As many as five thousand abortion patients were expected to seek treatment at four Planned Parenthood clinics in Wisconsin this year, but after the Supreme Court’s decision to overturn the Roe v. Wade decision, a ban on the procedure is now in effect, sending those patients to seek care elsewhere.
That ban, which dates back to before the Civil War, went back into effect once the decision was announced in June.
As a result, Planned Parenthood officials in Wisconsin are seeking help from their counterparts in Illinois, with many of those patients now traveling to a clinic in suburban Waukegan.
“During this time we have seen a ten-fold increase in patients from Wisconsin that are coming to Illinois for treatment,” PP Illinois CEO Jennifer Welch said.
Facilities in both states have forged a partnership, allowing Wisconsin OB-GYN’s like Dr. Allie Linton to make the trip to Illinois to treat their patients.
“The ability to provide this care and this continuity of care was phenomenal and I am so thankful for this partnership for allowing me to do so,” she said.
Under Illinois law, all doctors, nurses, midwives and clinicians from Wisconsin must first obtain licenses here in order to provide care.
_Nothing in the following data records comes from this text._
(* ===== verification/Storage.v ===== *)
(** * The storage engine: [src/core/storage/storage.cpp]

    Module [StorageEngine]: the binary event log with its batched flush, and the text
    log of dropped events.  An [ofstream] is the bytes that reached the file, the
    bytes still in its buffer, how much the system still takes, and its error state, which is
    sticky: whether a write is accepted is an argument, whether a flush is depends on the room there
    is.  The stream may pass bytes of a full buffer on before a flush; only a flush or the
    destructor makes sure of it, and the bytes count as buffered until then.  The text log is
    opened with room for all.  Integers are laid out little-endian, as on the hosts the build
    targets. *)

From S2P Require Import Prelude Event.
From Stdlib Require Import Ascii.
From stdpp Require Import pretty.
#[local] Open Scope Z_scope.

Module StorageEngine.

(** ** Files *)

(** [room]: how many bytes the system still takes; without a number, all. *)
Record ofstream := mkFile { is_open : bool; good : bool; room : option nat; on_disk : list byte; buffered : list byte }.

Definition closed_file : ofstream := mkFile false true None [] [].

(** [write]/[<<]: nothing happens on a stream in error. *)
Definition write (accepted : bool) (bs : list byte) (f : ofstream) : ofstream :=
  if good f then
    if accepted then mkFile (is_open f) true (room f) (on_disk f) (buffered f ++ bs)
    else mkFile (is_open f) false (room f) (on_disk f) (buffered f)
  else f.

(** A flush the system does not take to the end leaves the stream in error. *)
Definition flush_file (f : ofstream) : ofstream :=
  if good f then
    match room f with
    | None => mkFile (is_open f) true None (on_disk f ++ buffered f) []
    | Some n => mkFile (is_open f) (length (buffered f) <=? n)%nat (Some (n - length (buffered f))%nat)
                  (on_disk f ++ take n (buffered f)) (drop n (buffered f))
    end
  else f.

Record Storage := mkStorage {
  dlq_path_ : string;
  storageFile : ofstream;
  dlqFile : ofstream;
  eventCount : Z;
  dlq_count_ : Z;
  last_dlq_reason_ : string;
  last_dlq_timestamp_ms_ : Z
}.

Definition FLUSH_BATCH_SIZE : Z := 100.

(** ** Construction *)

Definition is_separator (c : Ascii.ascii) : bool :=
  bool_decide (c = "/"%char) || bool_decide (c = "\"%char).

(** [find_last_of("/\\")], the index from the start. *)
Fixpoint find_last_separator (s : list Ascii.ascii) : option nat :=
  match s with
  | [] => None
  | c :: s' => match find_last_separator s' with
               | Some i => Some (S i)
               | None => if is_separator c then Some O else None
               end
  end.

Definition dlq_path_for (storagePath dlqPath : string) : string :=
  if bool_decide (dlqPath = ""%string) then
    match find_last_separator (String.list_ascii_of_string storagePath) with
    | Some lastSlash =>
        (String.substring 0 (lastSlash + 1) storagePath +:+ "dlq_log.txt")%string
    | None => "dlq_log.txt"%string
    end
  else dlqPath.

(** The constructor: the file's present contents, or that it cannot be opened. *)
Definition open_storage (storagePath dlqPath : string) (existing : option (list byte)) : outcome Storage :=
  match existing with
  | None => Throw "Failed to open storage file"
  | Some old => Ret (mkStorage (dlq_path_for storagePath dlqPath) (mkFile true true None old [])
                       closed_file 0 0 "" 0)
  end.

(** ** The event log *)

Definition serialize (e : Event) : list byte :=
  let topicLen := wrap 32 (Z.of_nat (String.length (topic e))) in
  le_bytes 8 (wrap 64 (timestamp (header e))) ++
  [z2b (source_code (sourceType (header e)))] ++
  le_bytes 4 (id (header e)) ++
  le_bytes 4 topicLen ++
  (if 0 <? topicLen then String.list_byte_of_string (topic e) else []) ++
  le_bytes 8 (zlen (body e)) ++
  body e.

Definition with_log (f : ofstream) (n : Z) (s : Storage) : Storage :=
  mkStorage (dlq_path_ s) f (dlqFile s) n (dlq_count_ s) (last_dlq_reason_ s) (last_dlq_timestamp_ms_ s).

(** The state is returned beside the outcome: it is kept when the call throws. *)
Definition storeEvent (accepted : bool) (e : Event) (s : Storage) : outcome unit * Storage :=
  let f := write accepted (serialize e) (storageFile s) in
  if negb (good f) then (Throw "Failed to write event to storage", with_log f (eventCount s) s)
  else
    let n := add64 (eventCount s) 1 in
    if FLUSH_BATCH_SIZE <=? n then (Ret tt, with_log (flush_file f) 0 s)
    else (Ret tt, with_log f n s).

Definition flush (s : Storage) : Storage :=
  if is_open (storageFile s) then with_log (flush_file (storageFile s)) (eventCount s) s else s.

(** [flush] and [close] of the destructor.  [rest]: what [close] still gets out of the buffer of a
    stream in error. *)
Definition close_file (rest : list byte) (f : ofstream) : ofstream :=
  if is_open f then
    let f := flush_file f in mkFile false (good f) (room f) (on_disk f ++ if good f then [] else rest) []
  else f.

(** [~StorageEngine]. *)
Definition destroy (rest rest_dlq : list byte) (s : Storage) : Storage :=
  mkStorage (dlq_path_ s) (close_file rest (storageFile s)) (close_file rest_dlq (dlqFile s)) (eventCount s)
    (dlq_count_ s) (last_dlq_reason_ s) (last_dlq_timestamp_ms_ s).

(** The disk fills up: the event log has room for [n] more bytes. *)
Definition disk_fills (n : nat) (s : Storage) : Storage :=
  let f := storageFile s in
  with_log (mkFile (is_open f) (good f) (Some n) (on_disk f) (buffered f)) (eventCount s) s.

(** [retrieveEvent] always answers false. *)
Definition retrieveEvent (eventId : Z) (s : Storage) : bool := false.

(** ** The dead-letter log *)

Definition NUL : byte := Byte.x00.

(** [c_str()] read by [%s]: up to the first NUL. *)
Fixpoint c_string (bs : list byte) : list byte :=
  match bs with
  | [] => []
  | b :: bs' => if bool_decide (b = NUL) then [] else b :: c_string bs'
  end.

Definition bytes_of (s : string) : list byte := String.list_byte_of_string s.

(** What the format expands to, before truncation. *)
Definition dlq_text (timestamp_s : Z) (e : Event) (reason : string) : list byte :=
  bytes_of "[" ++ bytes_of (pretty timestamp_s) ++ bytes_of "] DROPPED: id=" ++
  bytes_of (pretty (id (header e))) ++ bytes_of " topic=" ++ c_string (bytes_of (topic e)) ++
  bytes_of " priority=" ++ bytes_of (pretty (priority_code (priority (header e)))) ++
  bytes_of " reason=" ++ c_string (bytes_of reason) ++ [Byte.x0a].

(** [snprintf] into 512 bytes keeps 511 of them. *)
Definition dlq_line (timestamp_s : Z) (e : Event) (reason : string) : list byte :=
  take 511 (dlq_text timestamp_s e reason).

Fixpoint write_lines (h : Heap) (timestamp_s : Z) (reason : string) (events : list EventPtr)
    (f : ofstream) : outcome ofstream :=
  match events with
  | [] => Ret f
  | None :: events' => write_lines h timestamp_s reason events' f
  | evt :: events' =>
      e ← deref h evt;
      write_lines h timestamp_s reason events' (write true (dlq_line timestamp_s e reason) f)
  end.

(** [existing]: the log's contents when it can be opened. *)
Definition appendDLQ (h : Heap) (events : list EventPtr) (reason : string) (timestamp_s timestamp_ms : Z)
    (existing : option (list byte)) (s : Storage) : outcome Storage :=
  match events with
  | [] => Ret s
  | _ =>
      let opened := if is_open (dlqFile s) then Some (dlqFile s)
                    else (fun old => mkFile true true None old []) <$> existing in
      match opened with
      | None => Ret s
      | Some f =>
          f ← write_lines h timestamp_s reason events f;
          Ret (mkStorage (dlq_path_ s) (storageFile s) (flush_file f) (eventCount s)
                 (add64 (dlq_count_ s) (zlen events)) reason timestamp_ms)
      end
  end.

Definition getDLQStats (s : Storage) : Z * string * Z :=
  (dlq_count_ s, last_dlq_reason_ s, last_dlq_timestamp_ms_ s).

(** ** Reading the log back *)

(** What a record keeps of an event. *)
Record stored := mkStored {
  st_timestamp : Z; st_source : Z; st_id : Z; st_topic : string; st_body : list byte
}.

Definition stored_of (e : Event) : stored :=
  mkStored (timestamp (header e)) (source_code (sourceType (header e))) (id (header e)) (topic e) (body e).

(** Split off [n] bytes. *)
Definition chunk (n : Z) (bs : list byte) : option (list byte * list byte) :=
  if zlen bs <? n then None else Some (take (Z.to_nat n) bs, drop (Z.to_nat n) bs).

Definition read_record (bs : list byte) : option (stored * list byte) :=
  '(ts, bs) ← chunk 8 bs;
  '(src, bs) ← chunk 1 bs;
  '(i, bs) ← chunk 4 bs;
  '(tl, bs) ← chunk 4 bs;
  '(t, bs) ← chunk (le_val tl) bs;
  '(pl, bs) ← chunk 8 bs;
  '(p, bs) ← chunk (le_val pl) bs;
  Some (mkStored (le_val ts) (le_val src) (le_val i) (String.string_of_list_byte t) p, bs).

Fixpoint read_log (fuel : nat) (bs : list byte) : option (list stored) :=
  match bs, fuel with
  | [], _ => Some []
  | _, O => None
  | _, S fuel' => '(r, bs') ← read_record bs; rs ← read_log fuel' bs'; Some (r :: rs)
  end.

(** The fields fit their types. *)
Definition storable (e : Event) : Prop :=
  in_word 64 (timestamp (header e)) /\ in_word 32 (id (header e)) /\
  in_word 32 (Z.of_nat (String.length (topic e))) /\ in_word 64 (zlen (body e)).

Definition log_bytes (es : list Event) : list byte := concat (map serialize es).

Lemma chunk_app (l r : list byte) : chunk (zlen l) (l ++ r) = Some (l, r).
Proof.
  unfold chunk. rewrite (proj2 (Z.ltb_ge _ _)) by (autorewrite with zlen; pose proof (zlen_nonneg r); lia).
  unfold zlen. by rewrite Nat2Z.id, take_app_length, drop_app_length.
Qed.

Lemma chunk_le n z r : chunk (Z.of_nat n) (le_bytes n z ++ r) = Some (le_bytes n z, r).
Proof. rewrite <- (length_le_bytes n z) at 1. apply chunk_app. Qed.

Lemma zlen_topic t : zlen (String.list_byte_of_string t) = Z.of_nat (String.length t).
Proof.
  unfold zlen. f_equal. induction t as [|c t IH]; [done|]. cbn. by rewrite <- IH.
Qed.

Lemma read_record_serialize e rest :
  storable e -> read_record (serialize e ++ rest) = Some (stored_of e, rest).
Proof.
  intros (Hts & Hid & Ht & Hb). unfold in_word in *. unfold serialize, read_record.
  rewrite !wrap_small by done. set (n := Z.of_nat (String.length (topic e))) in *.
  assert (Htop : (if 0 <? n then String.list_byte_of_string (topic e) else []) =
                 String.list_byte_of_string (topic e)).
  { destruct (Z.ltb_spec 0 n); [done|]. symmetry. apply zlen_0. rewrite zlen_topic. unfold n in *. lia. }
  rewrite Htop, <- !app_assoc. rewrite (chunk_le 8). cbn [mbind option_bind].
  change 1 with (zlen [z2b (source_code (sourceType (header e)))]) at 1. rewrite chunk_app.
  cbn [mbind option_bind]. rewrite (chunk_le 4). cbn [mbind option_bind].
  rewrite (chunk_le 4). cbn [mbind option_bind].
  rewrite (le_val_bytes 4 n) by done. unfold n. rewrite <- zlen_topic, chunk_app.
  cbn [mbind option_bind]. rewrite (chunk_le 8). cbn [mbind option_bind].
  rewrite (le_val_bytes 8 (zlen (body e))), chunk_app by done. cbn [mbind option_bind].
  unfold stored_of. rewrite (le_val_bytes 8), (le_val_bytes 4) by done.
  rewrite String.string_of_list_byte_of_string. do 3 f_equal.
  cbn [le_val]. rewrite b2z_z2b. destruct (sourceType (header e)); reflexivity.
Qed.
Similar programs are being explored elsewhere, with many Republican-controlled states changing abortion laws in the wake of the Supreme Court’s decision.
“This (increase in patients) is clear evidence that restrictions and bans do not stop abortions,” Welch said. “Restrictions and bans only make it harder for people to access essential reproductive health care where they live.”
Wisconsin lawmakers are expected to tackle the issue of abortion rights in coming sessions. While Democratic Gov. Tony Evers has filed a lawsuit to block the bill, arguing that it is out-of-date and unenforceable, some Republican lawmakers and activists are pushing to strengthen the measure, eliminating exceptions that allow for abortions that would save the life of the mother.
Still others are pushing for a possible “personhood amendment,” which would codify an abortion ban into the state’s constitution.
As that legal and political wrangling takes place, the partnership between Wisconsin and Illinois Planned Parenthood facilities is seeking donations and other assistance.
“This is a marathon now,” Planned Parenthood Wisconsin CEO Tanya Atkinson said. “(We’re seeking) to restore abortion access to whoever needs it, no matter what.”
The partnership is looking for donors…and even “abortion navigators,” who can drive patients from where they are to the care they need.